Shaun Lisson and Michael Robertson

CSIRO Sustainable Ecosystems, 120 Meiers Rd, Indooroopilly, Queensland 4068, Australia. shaun.lisson@csiro.au

Abstract

This paper reports on progress in the development of a crop growth and development model for rice. The model has been developed from a pre-existing wheat module within the APSIM (Agricultural Production Systems sIMulator) framework, parameterized and calibrated using published and unpublished data for rice. The next step is to expand the validation to include a broader range of growing conditions and to incorporate new rice specific functionality into the model.

Key Words

Rice, model, APSIM

Introduction

A growing number of ACIAR (Australian Centre for International Agricultural Research) research projects in South East Asia and China are adopting systems modeling approaches to explore the biophysical, social and economic implications of change in farming practice. A key ‘tool’ in these projects is the farming systems model APSIM (Agricultural Production Systems sIMulator, McCown et al 1996) which provides for the simulation of crop, forage and soil related processes and their associated interactions, and the influence of climate and management factors on these processes. Typically, rice is one of the more important annual food crops in the target systems. While the principal focus of these projects is not necessarily rice related, many of the production related interventions under consideration are likely to influence, or be influenced by the rice crop (eg via soil nutrition & water). This provided the impetus for the development of a rice crop module for use within the APSIM framework. This paper reports on progress in the development of APSIM Rice and presents results from preliminary testing of the model against an Australian dataset.

Method

APSIM Rice is being developed in two stages. The first stage aims to address the short-term demands of existing project activities. These call for the development of a functioning APSIM Rice module in a short period of time, but with adequate performance under the range of growing conditions likely to prevail in the project locations. While it may be feasible to modify one of the many existing rice models to be compatible with APSIM, a more efficient approach is to take an existing module for a ‘like’ crop within the current APSIM crop library and re-parameterise it to represent the crop of interest. The suitability of this approach is based on the substantial physiological similarity between the template and new crop, and is amply demonstrated by the current suite of APSIM legume modules developed from a common legume template. With this in mind, it was decided to use APSIM Wheat as a template for the rice model (http://www.apsim-help.tag.csiro.au/APSIM_docs/modules/Wheat_science.pdf ). The method involved re-parameterising the template using published and unpublished data for rice. Values for those parameters which couldn’t be found in the literature were set through calibration against ‘quality’ datasets. Datasets from a range of irrigation treatments (upland and lowland, irrigated and rainfed) conducted in central and southeast Queensland were used for this purpose.
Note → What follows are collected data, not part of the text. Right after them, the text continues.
(** * opensearch-index-manager: backup pipeline, cleanup and scheduler

    A shallow embedding of the Go sources
      - internal/backup/backup.go   (Service.Backup, downloadPeriod,
                                     mergeFiles, compressFile, cleanup)
      - internal/storage            (S3Client.Upload)
      - internal/cleanup/cleanup.go (Service.Cleanup)
      - cmd/manager                 (job registration and the TryLock guard)
      - internal/config             (LoadConfig, getEnv)

    Go [int] and [time.Duration] values are integers in [Z]; files are a
    finite map from path to bytes; calls to the search index and to the
    object store are answered by an environment record and recorded in a
    trace of events, so that "how many requests, in which order, with which
    arguments" is a property of the returned state.

    What is taken from outside the repository:
      - Go's [time] package, for a location with a fixed offset from UTC and
        the proleptic Gregorian calendar;
      - [path/filepath] on a Unix host and the [%d] and [%s] verbs of [fmt];
      - the answers of the index, the object store, the JSON decoder and
        gzip, which are fields of [Env], and what [yaml.Unmarshal] makes of
        the configuration file, which is an argument of [LoadConfig];
      - the file system: an operation fails when [Env] says so or when the
        file it reads is not there; a failed write leaves nothing written.
    Log output and the cancellation context are left out. *)

From Stdlib Require Import ZArith Lia List String Ascii Strings.Byte DecimalString
  DecimalPos DecimalZ.
From stdpp Require Import gmap strings list fin_maps.
Import ListNotations.

(* ===================================================================== *)
(** ** The parts of Go's [time] package the program uses *)
(* ===================================================================== *)

Module GoTime.
Local Open Scope Z_scope.

(** [time.Duration] counts nanoseconds. *)
Definition Nanosecond : Z := 1.
Definition Millisecond : Z := 1000000.
Definition Second : Z := 1000000000.
Definition secondsPerDay : Z := 86400.
Definition nanosPerDay : Z := secondsPerDay * Second.

(** A [time.Time]: an instant (nanoseconds since the Unix epoch) together
    with the offset, in seconds east of UTC, of its location. *)
Record Time := mkTime { unixNano : Z; zoneOffset : Z }.

(** Gregorian leap years. *)
Definition isLeap (y : Z) : bool :=
  (y mod 4 =? 0) && (negb (y mod 100 =? 0) || (y mod 400 =? 0)).


(** Day number, counted from 1970-01-01, of year [y], month [m], day [d].
    As [time.Date] does, a month outside 1..12 overflows into the year and
    the day is only an offset from the first of the month, so that day 0 is
    the last day of the month before. *)
Definition daysFromCivil (y m d : Z) : Z :=
  let y1 := y + (m - 1) / 12 in
  let m1 := (m - 1) mod 12 + 1 in
  let y2 := if m1 <=? 2 then y1 - 1 else y1 in
  let era := y2 / 400 in
  let yoe := y2 - era * 400 in
  let mp := if m1 >? 2 then m1 - 3 else m1 + 9 in
  let doy := (153 * mp + 2) / 5 + d - 1 in
  let doe := yoe * 365 + yoe / 4 - yoe / 100 + doy in
  era * 146097 + doe - 719468.

(** Year (relative to the start of the 400-year era), month and day of the
    [doe]-th day of an era; eras start on 1 March. *)
Definition civilOfEraDay (doe : Z) : Z * Z * Z :=
  let yoe := (doe - doe / 1460 + doe / 36524 - doe / 146096) / 365 in
  let doy := doe - (365 * yoe + yoe / 4 - yoe / 100) in
  let mp := (5 * doy + 2) / 153 in
  let d := doy - (153 * mp + 2) / 5 + 1 in
  let m := if mp <? 10 then mp + 3 else mp - 9 in
  ((if m <=? 2 then yoe + 1 else yoe), m, d).

(** The civil date of a day number: the inverse of [daysFromCivil]. *)
Definition civilFromDays (n : Z) : Z * Z * Z :=
  let z := n + 719468 in
  let era := z / 146097 in
  let '(y, m, d) := civilOfEraDay (z mod 146097) in
  (y + era * 400, m, d).

(** Wall-clock reading of [t] in its own location. *)
Definition localNano (t : Time) : Z := unixNano t + zoneOffset t * Second.
Definition dayNumber (t : Time) : Z := localNano t / nanosPerDay.
Definition date (t : Time) : Z * Z * Z := civilFromDays (dayNumber t).
Definition Year (t : Time) : Z := fst (fst (date t)).
Definition Month (t : Time) : Z := snd (fst (date t)).
Definition Day (t : Time) : Z := snd (date t).
Definition nanoOfDay (t : Time) : Z := localNano t mod nanosPerDay.
Definition Hour (t : Time) : Z := nanoOfDay t / (3600 * Second).
Definition Minute (t : Time) : Z := nanoOfDay t mod (3600 * Second) / (60 * Second).
Definition Sec (t : Time) : Z := nanoOfDay t mod (60 * Second) / Second.
Definition Nsec (t : Time) : Z := nanoOfDay t mod Second.

(** [time.Date(year, month, day, hour, min, sec, nsec, loc)] for a location
    with the fixed offset [off]. Out-of-range fields overflow into the next
    larger one, which the linear formula does by itself. *)
Definition Date (y m d h mi s ns off : Z) : Time :=
  {| unixNano := (daysFromCivil y m d * secondsPerDay + h * 3600 + mi * 60 + s - off) * Second + ns;
     zoneOffset := off |}.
It is also recognized that there are long-term strategic advantages in having a more robust and widely applicable rice modeling capability within APSIM. The second stage of rice model development will aim to build on and improve the first version and will clearly involve a more substantial investment in terms of model development and testing. The intention in this second stage is to construct APSIM Rice from a library of sub-routines that are most appropriate for simulating rice growth and development, as opposed to just using wheat sub-routines (as in Stage 1). This provides more flexibility in model construction and allows for incorporation of the most appropriate simulation methodologies. It also enables the inclusion of new rice specific sub-routines eg the impact of transplanting on growth and development. This paper reports on progress on stage one of model development.

Results

Figure 1 shows example calibration plots for APSIM Rice (Stage 1) of grain yield and total above ground biomass under a range of flooded and unflooded irrigated treatments (Borrell et al 1997).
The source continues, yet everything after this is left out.